§ RECORDS PROVIDED:
(** [now - timedelta(days=days)] fails exactly when the day count is out
    of the range of [timedelta] or the date falls outside years 1 to
    9999, and then with an [OverflowError]. *)
Lemma sub_days_raises (now : datetime) (days : Z) :
  (exists e, sub_days now days = Raise e)
  <-> 999999999 < Z.abs days
      \/ ymd2ord (year now) (month now) (day now) - days <= 0
      \/ MAXORDINAL < ymd2ord (year now) (month now) (day now) - days.
Proof.
  unfold sub_days.
  destruct (Z.ltb_spec 999999999 (Z.abs days)) as [Hbig|Hsmall].
  - split; [intros _; left; exact Hbig | eauto].
  - destruct (Z.ltb_spec 0 (ymd2ord (year now) (month now) (day now) - days))
      as [Hpos|Hneg]; cbn [andb].
    + destruct (Z.leb_spec (ymd2ord (year now) (month now) (day now) - days)
                  MAXORDINAL) as [Hle|Hgt].
      * destruct (ord2ymd _) as [[y m] d]. split.
        -- intros [e He]. discriminate.
        -- intros [H|[H|H]]; lia.
      * split; [intros _; right; right; exact Hgt | eauto].
    + split; [intros _; right; left; exact Hneg | eauto].
Qed.

Lemma sub_days_overflow (now : datetime) (days : Z) (e : exn) :
  sub_days now days = Raise e -> exn_cls e = OverflowError.
Proof.
  unfold sub_days. destruct (999999999 <? Z.abs days).
  - intros H. injection H as <-. reflexivity.
  - destruct ((0 <? _) && (_ <=? MAXORDINAL)).
    + destruct (ord2ymd _) as [[y m] d]. discriminate.
    + intros H. injection H as <-. reflexivity.
Qed.

(** X10. When the configuration is loaded but the output directory
    cannot be made, the run raises that failure without reading the clock
    or sending a request.  When the day count is beyond 999999999 in size,
    or reaches back to before year 1 or forward past year 9999, the run
    raises an [OverflowError]: the directory is made already and the clock
    read, but no page is requested. *)
Theorem download_pdfs_fails_before_pages (E : env) (cfg dir : str) (days : Z)
    (offsets : option (list Z)) (h : trace) (base : str) :
  load_config E cfg h = (Ret base, [EvLoadJson cfg]) ->
  (forall e,
      env_makedirs E (h ++ [EvLoadJson cfg]) dir = Raise e ->
      download_pdfs E cfg dir days offsets h
      = (Raise e, [EvLoadJson cfg; EvMakedirs dir]))
  /\ (env_makedirs E (h ++ [EvLoadJson cfg]) dir = Ret tt ->
      999999999 < Z.abs days
      \/ (let now := env_now E (h ++ [EvLoadJson cfg; EvMakedirs dir]) in
          ymd2ord (year now) (month now) (day now) - days <= 0
          \/ MAXORDINAL < ymd2ord (year now) (month now) (day now) - days) ->
      exists e,
        exn_cls e = OverflowError
        /\ download_pdfs E cfg dir days offsets h = (Raise e, prelude cfg dir)
        /\ requested (prelude cfg dir) = []
        /\ written (prelude cfg dir) = [dir]).
Proof.
  intros Hcfg. split.
  - intros e Hmk. unfold download_pdfs. unfold bind at 1. rewrite Hcfg.
    unfold bind at 1. unfold makedirs at 1. rewrite Hmk. reflexivity.
  - intros Hmk Hover.
    destruct (proj2 (sub_days_raises
                       (env_now E (h ++ [EvLoadJson cfg; EvMakedirs dir])) days))
      as [e He].
    { destruct Hover as [H|H]; [left; exact H | right; exact H]. }
    exists e. split; [exact (sub_days_overflow _ _ _ He)|].
    split; [|split; reflexivity].
    unfold download_pdfs. unfold bind at 1. rewrite Hcfg.
    unfold bind at 1. unfold makedirs at 1. rewrite Hmk.
    unfold bind at 1. unfold datetime_now at 1.
    unfold bind at 1. unfold lift at 1.
    rewrite <- !app_assoc. cbn [app]. rewrite He. reflexivity.
Qed.

Lemma download_pdfs_fails_before_pages_witness :
  exists e,
    exn_cls e = OverflowError
    /\ download_pdfs listing_env (lit "config/url.json") (lit "data") 1000000 None []
       = (Raise e, prelude (lit "config/url.json") (lit "data")).
Proof.
  destruct (proj2 (download_pdfs_fails_before_pages listing_env
                     (lit "config/url.json") (lit "data") 1000000 None []
                     sample_base eq_refl) eq_refl) as (e & Hc & Hrun & _).
  - right. left. vm_compute. discriminate.
  - exists e. split; [exact Hc | exact Hrun].
Defined.

(** ** [load_config] *)

Lemma lstrip_spec (s : str) :
  exists l,
    s = l ++ lstrip s
    /\ forallb isspace l = true
    /\ (forall c m, lstrip s = c :: m -> isspace c = false).
Proof.
  induction s as [|c s IH].
  - exists []. repeat split. intros c m H. discriminate.
  - cbn [lstrip]. destruct (isspace c) eqn:Hc.
    + destruct IH as (l & Hs & Hl & Hhead).
      exists (c :: l). split; [cbn [app]; f_equal; exact Hs|].
      split; [cbn [forallb]; rewrite Hc; exact Hl | exact Hhead].
    + exists []. repeat split. intros c' m H. injection H as <- <-. exact Hc.
Qed.

Lemma forallb_rev {A} (f : A -> bool) (l : list A) :
  forallb f l = true -> forallb f (rev l) = true.
Proof.
  rewrite !forallb_forall. intros H x Hx. apply H, in_rev, Hx.
Qed.

Lemma rstrip_spec (s : str) :
  exists r,
    s = rstrip s ++ r
    /\ forallb isspace r = true
    /\ (forall m c, rstrip s = m ++ [c] -> isspace c = false).
Proof.
  unfold rstrip. destruct (lstrip_spec (rev s)) as (l & Hs & Hl & Hhead).
  exists (rev l). split; [|split].
  - rewrite <- rev_app_distr, <- Hs, rev_involutive. reflexivity.
  - apply forallb_rev, Hl.
  - intros m c Hm. apply (Hhead c (rev m)).
    rewrite <- (rev_involutive (lstrip (rev s))), Hm, rev_app_distr.
    reflexivity.
Qed.

Lemma strip_spec (s : str) :
  exists l r,
    s = l ++ strip s ++ r
    /\ forallb isspace l = true
    /\ forallb isspace r = true
    /\ (forall c m, strip s = c :: m -> isspace c = false)
    /\ (forall m c, strip s = m ++ [c] -> isspace c = false).
Proof.
  unfold strip.
  destruct (lstrip_spec s) as (l & Hs & Hl & Hhead).
  destruct (rstrip_spec (lstrip s)) as (r & Ht & Hr & Hlast).
  exists l, r. split; [rewrite <- Ht; exact Hs|].
  split; [exact Hl|]. split; [exact Hr|]. split; [|exact Hlast].
  intros c m Hc. rewrite Hc in Ht.
  apply (Hhead c (m ++ r)). rewrite Ht. reflexivity.
Qed.

(** X11. The address [load_config] returns is the "url" string of the
    configuration object without the white space around it: it is not
    empty, and neither its first nor its last character is white space. *)
Theorem load_config_returns_stripped (E : env) (cfg : str) (h : trace)
    (base : str) (out : trace) :
  load_config E cfg h = (Ret base, out) ->
  exists d s l r,
    env_load_json E h cfg = Ret (PDict d)
    /\ assoc_get (lit "url") (PStr (lit "")) d = PStr s
    /\ s = l ++ base ++ r
    /\ forallb isspace l = true
    /\ forallb isspace r = true
    /\ (exists c m, base = c :: m /\ isspace c = false)
    /\ (exists m c, base = m ++ [c] /\ isspace c = false).
Proof.
  unfold load_config, bind, load_json.
  destruct (env_load_json E h cfg) as [v|e]; [|discriminate].
  destruct v as [| | | | | |d]; try discriminate.
  destruct (assoc_get (lit "url") (PStr (lit "")) d) as [| | | |s| |] eqn:Hget;
    try discriminate.
  destruct (strip_spec s) as (l & r & Hs & Hl & Hr & Hhead & Hlast).
  destruct (strip s) as [|c m] eqn:Hstrip; [discriminate|].
  intros H. cbn in H. injection H as <- _.
  exists d, s, l, r. repeat (split; [solve [auto]|]).
  split.
  - exists c, m. split; [reflexivity | exact (Hhead c m eq_refl)].
  - destruct (exists_last (l := c :: m) ltac:(discriminate)) as (m' & c' & Hm).
    exists m', c'. split; [exact Hm | exact (Hlast m' c' Hm)].
Qed.

Lemma load_config_returns_stripped_witness :
  exists d s l r,
    env_load_json
      (config_env (PDict [(lit "url", PStr (lit "  " ++ sample_base ++ [newline]))]))
      [] (lit "config/url.json") = Ret (PDict d)
    /\ assoc_get (lit "url") (PStr (lit "")) d = PStr s
    /\ s = l ++ sample_base ++ r
    /\ forallb isspace l = true
    /\ forallb isspace r = true
    /\ (exists c m, sample_base = c :: m /\ isspace c = false)
    /\ (exists m c, sample_base = m ++ [c] /\ isspace c = false).
Proof.
  apply (load_config_returns_stripped
           (config_env (PDict [(lit "url", PStr (lit "  " ++ sample_base ++ [newline]))]))
           (lit "config/url.json") [] sample_base [EvLoadJson (lit "config/url.json")]).
  reflexivity.
Defined.

(** X12. A configuration file that cannot be read or parsed makes the run
    raise that failure.  One that parses to something other than a JSON
    object, or to an object whose "url" is not a string, makes it raise an
    [AttributeError].  Either way the run has done nothing but read the
    configuration file. *)
Theorem unusable_config_aborts_run (E : env) (cfg dir : str) (days : Z)
    (offsets : option (list Z)) (h : trace) :
  (forall e,
      env_load_json E h cfg = Raise e ->
      download_pdfs E cfg dir days offsets h = (Raise e, [EvLoadJson cfg]))
  /\ (forall v,
      env_load_json E h cfg = Ret v ->
      (forall d, v <> PDict d)
      \/ (exists d,
             v = PDict d
             /\ forall s, assoc_get (lit "url") (PStr (lit "")) d <> PStr s) ->
      exists e,
        exn_cls e = AttributeError
        /\ load_config E cfg h = (Raise e, [EvLoadJson cfg])
        /\ download_pdfs E cfg dir days offsets h = (Raise e, [EvLoadJson cfg])).
Proof.
  split.
  - intros e He. unfold download_pdfs, bind at 1.
    unfold load_config, bind at 1, load_json. rewrite He. reflexivity.
  - intros v Hv Hshape.
    assert (Hcfg : exists e, exn_cls e = AttributeError
                             /\ load_config E cfg h = (Raise e, [EvLoadJson cfg])).
    { unfold load_config, bind, load_json. rewrite Hv.
      destruct Hshape as [Hno|(d & -> & Hno)].
      - destruct v as [| | | | | |d];
          try solve [eexists; split; [|reflexivity]; reflexivity].
        exfalso. exact (Hno d eq_refl).
      - destruct (assoc_get (lit "url") (PStr (lit "")) d) as [| | | |s| |];
          try solve [eexists; split; [|reflexivity]; reflexivity].
        exfalso. exact (Hno s eq_refl). }
    destruct Hcfg as (e & Hcls & Hcfg). exists e.
    split; [exact Hcls|]. split; [exact Hcfg|].
    unfold download_pdfs, bind at 1. rewrite Hcfg. reflexivity.
Qed.

Lemma unusable_config_aborts_run_witness :
  exists e,
    exn_cls e = AttributeError
    /\ download_pdfs (config_env (PDict [(lit "url", PInt 7)]))
         (lit "config/url.json") (lit "data") 7 None []
       = (Raise e, [EvLoadJson (lit "config/url.json")]).
Proof.
  destruct (proj2 (unusable_config_aborts_run
                     (config_env (PDict [(lit "url", PInt 7)]))
                     (lit "config/url.json") (lit "data") 7 None [])
              (PDict [(lit "url", PInt 7)]) eq_refl) as (e & Hc & _ & Hrun).
  - right. exists [(lit "url", PInt 7)]. split; [reflexivity|].
    intros s. vm_compute. discriminate.
  - exists e. split; [exact Hc | exact Hrun].
Defined.

(** ** Dates in the text of a result *)

Lemma isdecimal_not_space (c : ascii) : isdecimal c = true -> isspace c = false.
Proof.
  unfold isdecimal, isspace, between. intros H.
  apply andb_true_iff in H. destruct H as [H1 H2].
  apply Z.leb_le in H1, H2.
  repeat match goal with
         | |- context [?a <=? ?b] => destruct (Z.leb_spec a b); try lia
         | |- context [?a =? ?b] => destruct (Z.eqb_spec a b); try lia
         end; reflexivity.
Qed.

(** A greedy repetition takes a whole run of matching characters when the
    continuation accepts what follows the run. *)
Lemma rep_match_greedy {R} (p : ascii -> bool) (w : str) :
  forall (lo : nat) (hi : option nat) (rest : str) (k : str -> option R) (x : R),
    forallb p w = true ->
    (lo <= length w)%nat ->
    match hi with Some n => (length w <= n)%nat | None => True end ->
    hi = Some (length w)
    \/ match rest with [] => True | c :: _ => p c = false end ->
    k rest = Some x ->
    rep_match p lo hi (w ++ rest) k = Some x.
Proof.
  induction w as [|c w IH]; intros lo hi rest k x Hw Hlo Hhi Hstop Hk.
  - cbn [length] in Hlo. assert (lo = O) by lia. subst lo.
    cbn [app]. destruct rest as [|c rest]; cbn [rep_match]; [exact Hk|].
    destruct Hstop as [-> | Hc].
    + cbn [length may_repeat]. rewrite andb_false_r. exact Hk.
    + rewrite Hc. exact Hk.
  - cbn [forallb] in Hw. apply andb_true_iff in Hw. destruct Hw as [Hc Hw].
    cbn [app rep_match]. rewrite Hc.
    assert (Hmay : may_repeat hi = true).
    { destruct hi as [[|n]|]; cbn [length] in Hhi; [lia | reflexivity | reflexivity]. }
    rewrite Hmay. cbn [andb].
    rewrite (IH (pred lo) (one_less hi) rest k x Hw).
    + reflexivity.
    + cbn [length] in Hlo. lia.
    + destruct hi as [n|]; cbn [one_less length] in *; [lia | exact I].
    + destruct Hstop as [-> | Hc']; [left | right; exact Hc'].
      reflexivity.
    + exact Hk.
Qed.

§ WORK REQUEST:
Your response should be the lines of the entries above that include the string "bool".

§ TASK OUTPUT:
Lemma forallb_rev {A} (f : A -> bool) (l : list A) :
Lemma rep_match_greedy {R} (p : ascii -> bool) (w : str) :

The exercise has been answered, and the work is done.